Items listed in a dataset
##############################

(** * Actionize: reducers, action types and reducer composition

    A shallow embedding of the JavaScript sources.  The line numbers in
    the comments are those of [src/index.js], which holds four parts:

    - lines 1-283, the module-level functions: [createActionType],
      [reducer], [handle], [combine], [nest] and their plain policies;
    - lines 284-557, the class [ActionizeBuild]: [reducer], [combine],
      [nest];
    - lines 558-870, the class [Actionize] of the earlier generation:
      [_createActionType], [reducer];
    - lines 871-1071, the class [Actionize]: [buildActionType],
      [validateActionKey], [_reserveActionTypes].

    Conventions of the embedding.

    - A JavaScript value is a primitive or a reference into a store of
      objects; [===] on references is identity of the location.
    - Numbers are the integers (the counters and the literals the sources
      use); arithmetic is exact, as it is in JavaScript below 2^53.
    - Strings are sequences of 8-bit characters.
    - An object is its list of own enumerable properties, in the order in
      which [Object.keys] enumerates them (insertion order); inherited
      properties are not part of the model.
    - A function is a location in the store (its identity and its
      properties) together with its behaviour, a computation in the monad
      [M] of the store, the action-type registry and exceptions. *)

From Stdlib Require Import ZArith NArith Ascii String List Lia.
From stdpp Require Import base option list strings gmap pretty.

Set Default Proof Using "Type".
Set Warnings "-clear-no-such-hyp".

(** ** Characters and strings *)

Module Str.

Fixpoint chars (s : string) : list ascii :=
  match s with
  | EmptyString => []
  | String c s' => c :: chars s'
  end.

(** [s.match(/[...]/)] for a character class: some character of [s]
    satisfies [p]. *)
Definition has_char (p : ascii → bool) (s : string) : bool :=
  existsb p (chars s).

Definition is_empty (s : string) : bool :=
  match s with EmptyString => true | _ => false end.

(** [s[0] === c] *)
Definition starts_with (c : ascii) (s : string) : bool :=
  match s with
  | String c' _ => Ascii.eqb c' c
  | EmptyString => false
  end.

(** [s.split(sep)] for a one-character separator. *)
Fixpoint split (sep : ascii) (s : string) : list string :=
  match s with
  | EmptyString => [EmptyString]
  | String c s' =>
      if Ascii.eqb c sep then EmptyString :: split sep s'
      else match split sep s' with
           | [] => [String c EmptyString]
           | x :: xs => String c x :: xs
           end
  end.

(** [l.join('')] on a list of strings. *)
Definition concat (l : list string) : string :=
  foldr String.append EmptyString l.

End Str.

(** ** Values *)

Abbreviation loc := nat.

Inductive value :=
| VUndefined
| VNull
| VBool (b : bool)
| VNum (n : Z)
| VStr (s : string)
| VRef (l : loc).

Global Instance value_eq_dec : EqDecision value.
Proof. solve_decision. Defined.

(** [a === b] *)
Definition strict_eq (a b : value) : bool := bool_decide (a = b).

(** [!!v] *)
Definition truthy (v : value) : bool :=
  match v with
  | VUndefined | VNull => false
  | VBool b => b
  | VNum n => negb (Z.eqb n 0)
  | VStr s => negb (Str.is_empty s)
  | VRef _ => true
  end.

(** [a && b] on values that are already evaluated. *)
Definition js_and (a b : value) : value := if truthy a then b else a.

(** The conversion of a value to a string, as [+] with a string, [join]
    and the use of a value as a property key perform it.  An object
    converts as the default [toString] does. *)
Definition to_string (v : value) : string :=
  match v with
  | VUndefined => "undefined"
  | VNull => "null"
  | VBool true => "true"
  | VBool false => "false"
  | VNum n => pretty n
  | VStr s => s
  | VRef _ => "[object Object]"
  end.

(** The [n]-th actual argument of a call; a missing one is [undefined]. *)
Definition arg (n : nat) (args : list value) : value :=
  default VUndefined (args !! n).

(** A parameter with a default, [(x = d) => ...]. *)
Definition default_param (v d : value) : value :=
  match v with VUndefined => d | _ => v end.

(** ** Objects and the store *)

Record object := {
  callable : bool;                   (* [typeof o === 'function'] *)
  props : list (string * value)      (* own enumerable properties *)
}.

Abbreviation heap := (list object).

Fixpoint assoc_get {A} (k : string) (ps : list (string * A)) : option A :=
  match ps with
  | [] => None
  | (k', v) :: ps' => if String.eqb k' k then Some v else assoc_get k ps'
  end.

(** [o[k] = v]: an existing property keeps its place, a new one is last. *)
Fixpoint assoc_set {A} (k : string) (v : A) (ps : list (string * A))
    : list (string * A) :=
  match ps with
  | [] => [(k, v)]
  | (k', v') :: ps' =>
      if String.eqb k' k then (k', v) :: ps' else (k', v') :: assoc_set k v ps'
  end.

(** The own enumerable properties of a value: those of the object a
    reference denotes, the characters of a string by index. *)
Definition own_props (h : heap) (v : value) : list (string * value) :=
  match v with
  | VRef l => match h !! l with Some o => props o | None => [] end
  | VStr s =>
      imap (λ i c, (pretty (N.of_nat i), VStr (String c ""))) (Str.chars s)
  | _ => []
  end.

(** [Object.keys(v)] *)
Definition keys (h : heap) (v : value) : list string := (own_props h v).*1.

(** [v[k]]; the sources read properties of values they know to be
    neither [undefined] nor [null]. *)
Definition get_prop (h : heap) (v : value) (k : string) : value :=
  default VUndefined (assoc_get k (own_props h v)).

(** [typeof v === 'function'] *)
Definition is_function (h : heap) (v : value) : bool :=
  match v with
  | VRef l => match h !! l with Some o => callable o | None => false end
  | _ => false
  end.

(** ** The module-level registry, lines 1-5 *)

Record registry := {
  globalActionTypeTicks : gmap string N;
  globalActionTypes : gset string
}.

(** ** The monad of the program: store, registry, exceptions *)

Inductive error :=
| NamespaceNotString
| NamespaceReserved
| KeyReserved
| KeyNotString
| DefinedTwice (type : string)
| TypeError.

Global Instance error_eq_dec : EqDecision error.
Proof. solve_decision. Defined.

Record world := {
  store : heap;
  globals : registry
}.

Definition empty_world : world :=
  {| store := [];
     globals := {| globalActionTypeTicks := ∅; globalActionTypes := ∅ |} |}.

Inductive outcome (A : Type) :=
| Ret (a : A) (w : world)
| Throw (e : error) (w : world).
Arguments Ret {A} a w.
Arguments Throw {A} e w.

Definition M (A : Type) : Type := world → outcome A.

Global Instance M_ret : MRet M := λ A a w, Ret a w.
Global Instance M_bind : MBind M := λ A B f m w,
  match m w with
  | Ret a w' => f a w'
  | Throw e w' => Throw e w'
  end.
Global Instance M_throw : MThrow error M := λ A e w, Throw e w.

(** Reading the store, and updating it. *)
Definition read {A} (f : heap → A) : M A := λ w, Ret (f (store w)) w.
Definition write (f : heap → heap) : M unit :=
  λ w, Ret () {| store := f (store w); globals := globals w |}.

(** A new object; its location is the next free one. *)
Definition alloc (o : object) : M loc :=
  λ w, Ret (length (store w))
           {| store := store w ++ [o]; globals := globals w |}.

(** [o[k] = v] in the store, for a reference [l] to [o]. *)
Definition heap_set (l : loc) (k : string) (v : value) (h : heap) : heap :=
  match h !! l with
  | Some o =>
      <[l := {| callable := callable o; props := assoc_set k v (props o) |}]> h
  | None => h
  end.

(** [target[k] = v].  In strict code the assignment to a property of a
    primitive raises a [TypeError]. *)
Definition set_prop (target : value) (k : string) (v : value) : M unit :=
  match target with
  | VRef l => write (heap_set l k v)
  | _ => mthrow TypeError
  end.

##############################

The problem:
The full set of entries above should be given again exactly.

Result:
(** * Actionize: reducers, action types and reducer composition

    A shallow embedding of the JavaScript sources.  The line numbers in
    the comments are those of [src/index.js], which holds four parts:

    - lines 1-283, the module-level functions: [createActionType],
      [reducer], [handle], [combine], [nest] and their plain policies;
    - lines 284-557, the class [ActionizeBuild]: [reducer], [combine],
      [nest];
    - lines 558-870, the class [Actionize] of the earlier generation:
      [_createActionType], [reducer];
    - lines 871-1071, the class [Actionize]: [buildActionType],
      [validateActionKey], [_reserveActionTypes].

    Conventions of the embedding.

    - A JavaScript value is a primitive or a reference into a store of
      objects; [===] on references is identity of the location.
    - Numbers are the integers (the counters and the literals the sources
      use); arithmetic is exact, as it is in JavaScript below 2^53.
    - Strings are sequences of 8-bit characters.
    - An object is its list of own enumerable properties, in the order in
      which [Object.keys] enumerates them (insertion order); inherited
      properties are not part of the model.
    - A function is a location in the store (its identity and its
      properties) together with its behaviour, a computation in the monad
      [M] of the store, the action-type registry and exceptions. *)

From Stdlib Require Import ZArith NArith Ascii String List Lia.
From stdpp Require Import base option list strings gmap pretty.

Set Default Proof Using "Type".
Set Warnings "-clear-no-such-hyp".

(** ** Characters and strings *)

Module Str.

Fixpoint chars (s : string) : list ascii :=
  match s with
  | EmptyString => []
  | String c s' => c :: chars s'
  end.

(** [s.match(/[...]/)] for a character class: some character of [s]
    satisfies [p]. *)
Definition has_char (p : ascii → bool) (s : string) : bool :=
  existsb p (chars s).

Definition is_empty (s : string) : bool :=
  match s with EmptyString => true | _ => false end.

(** [s[0] === c] *)
Definition starts_with (c : ascii) (s : string) : bool :=
  match s with
  | String c' _ => Ascii.eqb c' c
  | EmptyString => false
  end.

(** [s.split(sep)] for a one-character separator. *)
Fixpoint split (sep : ascii) (s : string) : list string :=
  match s with
  | EmptyString => [EmptyString]
  | String c s' =>
      if Ascii.eqb c sep then EmptyString :: split sep s'
      else match split sep s' with
           | [] => [String c EmptyString]
           | x :: xs => String c x :: xs
           end
  end.

(** [l.join('')] on a list of strings. *)
Definition concat (l : list string) : string :=
  foldr String.append EmptyString l.

End Str.

(** ** Values *)

Abbreviation loc := nat.

Inductive value :=
| VUndefined
| VNull
| VBool (b : bool)
| VNum (n : Z)
| VStr (s : string)
| VRef (l : loc).

Global Instance value_eq_dec : EqDecision value.
Proof. solve_decision. Defined.

(** [a === b] *)
Definition strict_eq (a b : value) : bool := bool_decide (a = b).

(** [!!v] *)
Definition truthy (v : value) : bool :=
  match v with
  | VUndefined | VNull => false
  | VBool b => b
  | VNum n => negb (Z.eqb n 0)
  | VStr s => negb (Str.is_empty s)
  | VRef _ => true
  end.

(** [a && b] on values that are already evaluated. *)
Definition js_and (a b : value) : value := if truthy a then b else a.

(** The conversion of a value to a string, as [+] with a string, [join]
    and the use of a value as a property key perform it.  An object
    converts as the default [toString] does. *)
Definition to_string (v : value) : string :=
  match v with
  | VUndefined => "undefined"
  | VNull => "null"
  | VBool true => "true"
  | VBool false => "false"
  | VNum n => pretty n
  | VStr s => s
  | VRef _ => "[object Object]"
  end.

(** The [n]-th actual argument of a call; a missing one is [undefined]. *)
Definition arg (n : nat) (args : list value) : value :=
  default VUndefined (args !! n).

(** A parameter with a default, [(x = d) => ...]. *)
Definition default_param (v d : value) : value :=
  match v with VUndefined => d | _ => v end.

(** ** Objects and the store *)

Record object := {
  callable : bool;                   (* [typeof o === 'function'] *)
  props : list (string * value)      (* own enumerable properties *)
}.

Abbreviation heap := (list object).

Fixpoint assoc_get {A} (k : string) (ps : list (string * A)) : option A :=
  match ps with
  | [] => None
  | (k', v) :: ps' => if String.eqb k' k then Some v else assoc_get k ps'
  end.

(** [o[k] = v]: an existing property keeps its place, a new one is last. *)
Fixpoint assoc_set {A} (k : string) (v : A) (ps : list (string * A))
    : list (string * A) :=
  match ps with
  | [] => [(k, v)]
  | (k', v') :: ps' =>
      if String.eqb k' k then (k', v) :: ps' else (k', v') :: assoc_set k v ps'
  end.

(** The own enumerable properties of a value: those of the object a
    reference denotes, the characters of a string by index. *)
Definition own_props (h : heap) (v : value) : list (string * value) :=
  match v with
  | VRef l => match h !! l with Some o => props o | None => [] end
  | VStr s =>
      imap (λ i c, (pretty (N.of_nat i), VStr (String c ""))) (Str.chars s)
  | _ => []
  end.

(** [Object.keys(v)] *)
Definition keys (h : heap) (v : value) : list string := (own_props h v).*1.

(** [v[k]]; the sources read properties of values they know to be
    neither [undefined] nor [null]. *)
Definition get_prop (h : heap) (v : value) (k : string) : value :=
  default VUndefined (assoc_get k (own_props h v)).

(** [typeof v === 'function'] *)
Definition is_function (h : heap) (v : value) : bool :=
  match v with
  | VRef l => match h !! l with Some o => callable o | None => false end
  | _ => false
  end.

(** ** The module-level registry, lines 1-5 *)

Record registry := {
  globalActionTypeTicks : gmap string N;
  globalActionTypes : gset string
}.

(** ** The monad of the program: store, registry, exceptions *)

Inductive error :=
| NamespaceNotString
| NamespaceReserved
| KeyReserved
| KeyNotString
| DefinedTwice (type : string)
| TypeError.

Global Instance error_eq_dec : EqDecision error.
Proof. solve_decision. Defined.

Record world := {
  store : heap;
  globals : registry
}.

Definition empty_world : world :=
  {| store := [];
     globals := {| globalActionTypeTicks := ∅; globalActionTypes := ∅ |} |}.

Inductive outcome (A : Type) :=
| Ret (a : A) (w : world)
| Throw (e : error) (w : world).
Arguments Ret {A} a w.
Arguments Throw {A} e w.

Definition M (A : Type) : Type := world → outcome A.

Global Instance M_ret : MRet M := λ A a w, Ret a w.
Global Instance M_bind : MBind M := λ A B f m w,
  match m w with
  | Ret a w' => f a w'
  | Throw e w' => Throw e w'
  end.
Global Instance M_throw : MThrow error M := λ A e w, Throw e w.

(** Reading the store, and updating it. *)
Definition read {A} (f : heap → A) : M A := λ w, Ret (f (store w)) w.
Definition write (f : heap → heap) : M unit :=
  λ w, Ret () {| store := f (store w); globals := globals w |}.

(** A new object; its location is the next free one. *)
Definition alloc (o : object) : M loc :=
  λ w, Ret (length (store w))
           {| store := store w ++ [o]; globals := globals w |}.

(** [o[k] = v] in the store, for a reference [l] to [o]. *)
Definition heap_set (l : loc) (k : string) (v : value) (h : heap) : heap :=
  match h !! l with
  | Some o =>
      <[l := {| callable := callable o; props := assoc_set k v (props o) |}]> h
  | None => h
  end.

(** [target[k] = v].  In strict code the assignment to a property of a
    primitive raises a [TypeError]. *)
Definition set_prop (target : value) (k : string) (v : value) : M unit :=
  match target with
  | VRef l => write (heap_set l k v)
  | _ => mthrow TypeError
  end.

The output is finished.